Minn. Community Fights Company To Preserve Landscape
MINNEAPOLIS (WCCO) – Dozens of members of a picturesque Minnesota community fought a proposal Monday night to bring a mine to their town.
Windsor Permian, an oil and gas company out of Oklahoma, wants to drill for high-quality sand (silica) near Red Wing, Minn. The special "frack" sand near the bluffs helps crews get fuel from underground rock, but the process to get the sand has neighbors worried.
Red Wing Real Estate agent Mark McCaughty says buyers don't usually ask for a sand fracking mine when they want to buy a house.
"There's going to be silica dust probably floating into the community. It's just too close to Red Wing," he said.

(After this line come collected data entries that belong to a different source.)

(* ===== verification/Connectivity.v ===== *)
(** * [src/utils/ConnectivityManager.h]

    The state of an operator of the parallel loop is the graph and the work
    pushed to its [UserContext].  Methods that only read the graph are functions
    of it; the others run in the state monad over [World]. *)
From S2P Require Import Prelude Double NumUtils Model MorphGraph GraphFacts.

Record World := mkWorld { w_graph : Graph; w_ctx : list GNode }.

(** [ctx.push(node)] *)
Definition push (n : GNode) : st World unit :=
  modify (λ w, mkWorld (w_graph w) (w_ctx w ++ [n])).

Definition get_graph : st World Graph := gets w_graph.

(** A read of the graph, and a change of it. *)
Definition graph_reads {A} (f : Graph → result A) : st World A := reads (λ w, f (w_graph w)).
Definition graph_modify (f : Graph → Graph) : st World unit :=
  modify (λ w, mkWorld (f (w_graph w)) (w_ctx w)).
Definition graph_call {A} (f : Graph → A * Graph) : st World A := λ w,
  let '(a, g) := f (w_graph w) in Ok (a, mkWorld g (w_ctx w)).
Definition graph_try (f : Graph → result Graph) : st World unit := λ w,
  match f (w_graph w) with Ok g => Ok (tt, mkWorld g (w_ctx w)) | Err e => Err e end.

(** ** Reading *)

Definition getNeighbours (g : Graph) (node : GNode) : list GNode :=
  first <$> out_edges g node.

Definition convertToOptionalEdge (g : Graph) (edge : EdgeIterator) : option EdgeIterator :=
  if it_end g edge then None else Some edge.

Definition getEdge (g : Graph) (v1 v2 : GNode) : option EdgeIterator :=
  convertToOptionalEdge g (findEdge g v1 v2).

Definition getTriangleEdges (g : Graph) (vertices : list GNode)
    : result (list (option EdgeIterator)) :=
  mapM (λ i : nat,
    v1 ← get_opt (vertices !! i);
    v2 ← get_opt (vertices !! ((i + 1) mod 3)%nat);
    mret (getEdge g v1 v2)) [0; 1; 2].

Definition countBrokenEdges (edges : list (option EdgeIterator)) : nat :=
  foldl (λ counter edge, match edge with None => S counter | Some _ => counter end) 0 edges.

Definition hasBrokenEdge (edges : list (option EdgeIterator)) : bool :=
  Nat.ltb 0 (countBrokenEdges edges).

(** The inner loop of [findNodeBetween] on a candidate [iNode]. *)
Definition node_between_here (g : Graph) (expectedLocation : Coordinates)
    (neighbours2 : list GNode) (iNode : GNode) : bool :=
  existsb (λ jNode, Nat.eqb iNode jNode &&
                    isXYequal (getCoords (getData g iNode)) expectedLocation) neighbours2.

Definition findNodeBetween (g : Graph) (node1 node2 : GNode) : option GNode :=
  let expectedLocation :=
    coords_div (coords_plus (getCoords (getData g node1)) (getCoords (getData g node2)))
               (of_Z 2) in
  let neighbours1 := getNeighbours g node1 in
  let neighbours2 := getNeighbours g node2 in
  List.find (node_between_here g expectedLocation neighbours2) neighbours1.

Definition getVerticesCoords (g : Graph) (node : GNode) : list Coordinates :=
  (λ n, getCoords (getData g n)) <$> getNeighbours g node.

(** ** Writing *)

(** [createNode(nodeData)] and [createNode(nodeData, ctx)] *)
Definition cm_createNode (nodeData : NodeData) : st World GNode :=
  node ← graph_call (createNode nodeData);
  graph_modify (addNode node);;
  mret node.

Definition cm_createNode_ctx (nodeData : NodeData) : st World GNode :=
  node ← cm_createNode nodeData;
  push node;;
  mret node.

Definition cm_createEdge (node1 node2 : GNode) (border : bool)
    (middlePoint : Coordinates) (length : double) : st World unit :=
  _ ← graph_call (addEdge node1 node2);
  g ← get_graph;
  let edge := findEdge g node1 node2 in
  graph_try (updEdgeData (setBorder border) edge);;
  graph_try (updEdgeData (setMiddlePoint middlePoint) edge);;
  graph_try (updEdgeData (setLength length) edge).

(** The part [createInterior] with and without a context have in common. *)
Definition connectInterior (interior node1 node2 node3 : GNode) : st World unit :=
  _ ← graph_call (addEdge interior node1);
  _ ← graph_call (addEdge interior node2);
  _ ← graph_call (addEdge interior node3);
  g ← get_graph;
  graph_modify (updData (setCoords
    (coords_div (coords_plus (coords_plus (getCoords (getData g node1))
                                          (getCoords (getData g node2)))
                             (getCoords (getData g node3))) (of_Z 3))) interior).

Definition cm_createInterior_ctx (node1 node2 node3 : GNode) : st World unit :=
  interior ← cm_createNode_ctx (NodeData_interior true false);
  connectInterior interior node1 node2 node3.

Definition cm_createInterior (node1 node2 node3 : GNode) : st World GNode :=
  interior ← cm_createNode (NodeData_interior true false);
  connectInterior interior node1 node2 node3;;
  mret interior.

(** Prints a message and does nothing when there is no edge. *)
Definition cm_removeEdge (node1 node2 : GNode) : st World unit :=
  g ← get_graph;
  let edge1 := findEdge g node1 node2 in
  if negb (it_end g edge1) then graph_try (removeEdge node1 edge1)
  else
    let edge2 := findEdge g node2 node1 in
    if negb (it_end g edge2) then graph_try (removeEdge node2 edge2)
    else mret tt.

He and close to a 100 people, who call themselves the Save the Bluffs Committee, agreed, signing petitions and attempting to encourage the Red Wing City Council to speak up to commissioners next week.
Dr. Karen DeLuca says she started researching the effects of silica mining when Windsor Permian purchased the land south and west of Red Wing earlier this year.
She was at the meeting Monday night.
"What we're asking is for a one year moratorium to look at this whole issue," she said. "I understand we need this sand to do frack mining to get natural gas, but where they want to do it is wrong."
Windsor Permian said that "the country needs high quality sand to develop our domestic oil resources."
The company is already fracking across the Mississippi in Wisconsin, and the people there say it's not so bad.
Arnold Johnson of Maiden Rock, Wis., says he can't say anything against the company.
"When they started out there years ago … there was a different manager, and of course it was dusty," he said. "But that's all cleaned up."
McCaughty, on the other hand, says it's pretty terrible in Maiden Rock.
"It's not fine over there," he said, citing explosions, blasting and a lot of sand.
The Goodhue Planning Committee will vote on whether or not to take another year to look closer at the proposal or to allow the mining to start.